I'll have to run the same message both with and without the change, of
course, but it's a long weekend here so I'm leaving soon.  See ya Tuesday!

                                          Brian
                                 ( bcwhite@precidia.com )

-------------------------------------------------------------------------------
    It seems that anything people have learned prior to puberty takes on the
  status of an immutable truth (this is something well understood by parents,
    governments, and religions). Rational explanations of why some previous
    belief might be incompatible with the behavior of nature, and a careful
       explanation of the actual behavior of nature are of little avail.

Comment 6 Matthew Cline 2003-08-01 21:34:00 UTC

Brian, also make sure to keep a stack of background colors, since table elements
can change the background color away from the default.

Comment 7 David Koppelman 2003-08-02 05:36:45 UTC

As a reminder, the current CVS code already keeps a stack of fg and bg
colors and keeps track of both invisibility and near invisibilty.  If
you like I could attach a recent version of HTML.pm with that code.

Comment 8 David Koppelman 2003-08-04 16:55:05 UTC

One thing to keep in mind is that omitting invisible and
low-visibility text from SA rules (not including Bayes) is not a good
idea because these rules, at least in recent versions, can mostly
increase the spam score.  If text were incorrectly classified as
invisible those rules would not work and there would be no harm in
having those rules operate on invisible text.

I think this would be best:

    The regular SA rules get the usual text.

    The BC gets text with the invisible and low visibility portions
    removed, but with URI's retained.  (With such changes it would be
    easy to add a high-ratio-of-invisible-text eval rule.)
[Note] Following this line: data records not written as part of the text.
(** * Image_Transformer: a shallow embedding of [Image_Transformer.py]

    The development follows the pipeline of [Transformer.run]:
    [open_images], [classify_pixels], [get_random_pixel_mappings],
    [mutate] (iterated until convergence) and [generate_frames].

    - Python exceptions are a [result] type with an error constructor.
    - The global [random] module is an explicit generator state: an
      arbitrary tape of raw draws and a cursor.  Theorems quantify over
      the tape, so they cover every sequence of outcomes.
    - [self.pairings] is a list of references to two-element lists; the
      store of these inner lists is explicit, because [mutate] takes a
      shallow copy with [list(...)] and deep copies with [copy.deepcopy].
    - numpy's [float32]/[float64] arithmetic of [get_score] and
      [generate_frames] is the IEEE-754 specification of the standard
      library ([SpecFloat]). *)

From Stdlib Require Import ZArith Lia Bool String Ascii Decimal DecimalString.
From Stdlib Require DecimalZ.
From Stdlib Require Import SpecFloat.
From stdpp Require Import base list.

Local Open Scope Z_scope.

(** ** Exceptions and results *)

Inductive exn : Type :=
  | IndexError
  | ValueError
  | AssertionError.

Inductive result (A : Type) : Type :=
  | Ok (a : A)
  | Raise (e : exn).
Arguments Ok {A} a.
Arguments Raise {A} e.

#[global] Instance result_ret : MRet result := fun _ a => Ok a.
#[global] Instance result_bind : MBind result := fun _ _ k m =>
  match m with
  | Ok a => k a
  | Raise e => Raise e
  end.
#[global] Instance result_fmap : FMap result := fun _ _ f m =>
  match m with
  | Ok a => Ok (f a)
  | Raise e => Raise e
  end.

Definition is_ok {A : Type} (m : result A) : bool :=
  match m with Ok _ => true | Raise _ => false end.

(** ** The random number generator

    [tape] is the sequence of raw draws that the generator will deliver,
    [cursor] the number of draws consumed so far. *)

Record rng : Type := mkRng { tape : nat -> Z; cursor : nat }.

Definition draw (g : rng) : Z * rng :=
  (tape g (cursor g), mkRng (tape g) (S (cursor g))).

(** [random.randint(a, b)]: an integer of [a..b], both ends included;
    [ValueError] on an empty range. *)
Definition randint (a b : Z) (g : rng) : result (Z * rng) :=
  if b <? a then Raise ValueError
  else let '(r, g') := draw g in Ok (a + r mod (b - a + 1), g').

(** ** Python lists *)

Definition len {A : Type} (l : list A) : Z := Z.of_nat (length l).

(** The position that a Python index denotes: negative indices count
    from the end. *)
Definition py_index {A : Type} (l : list A) (i : Z) : option nat :=
  if (0 <=? i) && (i <? len l) then Some (Z.to_nat i)
  else if (- len l <=? i) && (i <? 0) then Some (Z.to_nat (i + len l))
  else None.

(** [l.pop(i)]: the element removed and the remaining list. *)
Definition pop {A : Type} (l : list A) (i : Z) : result (A * list A) :=
  match py_index l i with
  | Some n =>
      match l !! n with
      | Some x => Ok (x, delete n l)
      | None => Raise IndexError
      end
  | None => Raise IndexError
  end.

(** [l[i]] *)
Definition getitem {A : Type} (l : list A) (i : Z) : result A :=
  match py_index l i with
  | Some n => match l !! n with Some x => Ok x | None => Raise IndexError end
  | None => Raise IndexError
  end.

(** [for i in range(start, start + n): body], the state threaded through. *)
Fixpoint for_loop {S : Type} (body : Z -> S -> result S)
    (start : Z) (n : nat) (s : S) : result S :=
  match n with
  | O => Ok s
  | Datatypes.S n' => s' ← body start s; for_loop body (start + 1) n' s'
  end.

Definition for_range {S : Type} (lo hi : Z) (body : Z -> S -> result S)
    (s : S) : result S :=
  for_loop body lo (Z.to_nat (hi - lo)) s.

(** ** Data model *)

(** A pixel coordinate, [(row, column)], as [np.argwhere] yields it. *)
Abbreviation coord := (Z * Z)%type.

(** One inner list [[in_pix, out_pix]] of [self.pairings]. *)
Abbreviation entry := (coord * coord)%type.

Inductive relationship : Type :=
  | OneToOne
  | ManyToOne
  | OneToMany.

(** The comparison of [classify_pixels], lines 84-89. *)
Definition relationship_of (im1_count im2_count : Z) : relationship :=
  if im1_count =? im2_count then OneToOne
  else if im1_count >? im2_count then ManyToOne
  else OneToMany.

(** [//] and [%] on the [np.int64] counts that [np.sum] returns: floor
    division; a zero divisor gives 0 (with a warning), not an exception. *)
Definition np_floordiv (a b : Z) : Z := if b =? 0 then 0 else a / b.
Definition np_mod (a b : Z) : Z := if b =? 0 then 0 else a mod b.

(** ** Floating point

    Python's [float] and numpy's [float64] are IEEE-754 binary64, numpy's
    [float32] is binary32; every operation rounds to nearest, ties to
    even. *)

Module Float.

Abbreviation float := spec_float.

Definition of_Z (prec emax : Z) (z : Z) : float :=
  binary_normalize prec emax z 0 false.

Definition f64_of_Z : Z -> float := of_Z 53 1024.
Definition f64_add : float -> float -> float := SFadd 53 1024.
Definition f64_mul : float -> float -> float := SFmul 53 1024.
Definition f64_div : float -> float -> float := SFdiv 53 1024.

Definition f32_of_Z : Z -> float := of_Z 24 128.
Definition f32_add : float -> float -> float := SFadd 24 128.
Definition f32_sub : float -> float -> float := SFsub 24 128.
Definition f32_mul : float -> float -> float := SFmul 24 128.

(** The conversion of a binary64 scalar to binary32. *)
Definition f32_of_f64 (x : float) : float :=
  match x with
  | S754_finite s m e => binary_round 24 128 s m e
  | _ => x
  end.

(** [astype(np.int32)] on a finite value: the fraction is dropped. *)
Definition truncate (x : float) : Z :=
  match x with
  | S754_finite s m e => cond_Zopp s (Z.shiftl (Z.pos m) e)
  | _ => 0
  end.

Definition ltb : float -> float -> bool := SFltb.

End Float.

(** [random.random()]: a multiple of [2^-53] in [[0, 1)]. *)
Definition random (g : rng) : Float.float * rng :=
  let '(r, g') := draw g in
  (binary_normalize 53 1024 (r mod 2 ^ 53) (-53) false, g').

(** ** Images *)

Record rgb : Type := mkRgb { red : Z; green : Z; blue : Z }.

(** A decoded image: [array row column] is the pixel of [np_im] in row
    [row] and column [column], for [0 <= row < height] and
    [0 <= column < width]; PIL's [size] is [(width, height)]. *)
Record image : Type := mkImage {
  width : nat;
  height : nat;
  array : Z -> Z -> rgb
}.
A potential problem is misclassifying text as invisible and to a
lesser extent, having invisible text marked as visible.  (CSS makes
things complicated, especially if we have to chase down external css
files.)

If the developers are interested I'd be glad to make the changes.

Comment 9 Justin Mason 2003-08-04 17:26:27 UTC

Subject: Re: [SAdev]  RFE: Tokenize reduced visibility text specially or not at all. 


>If the developers are interested I'd be glad to make the changes.

whoa, yeah, definitely! ;)   At least I would think so, the changes
sound good and we've been meaning to do them for a while.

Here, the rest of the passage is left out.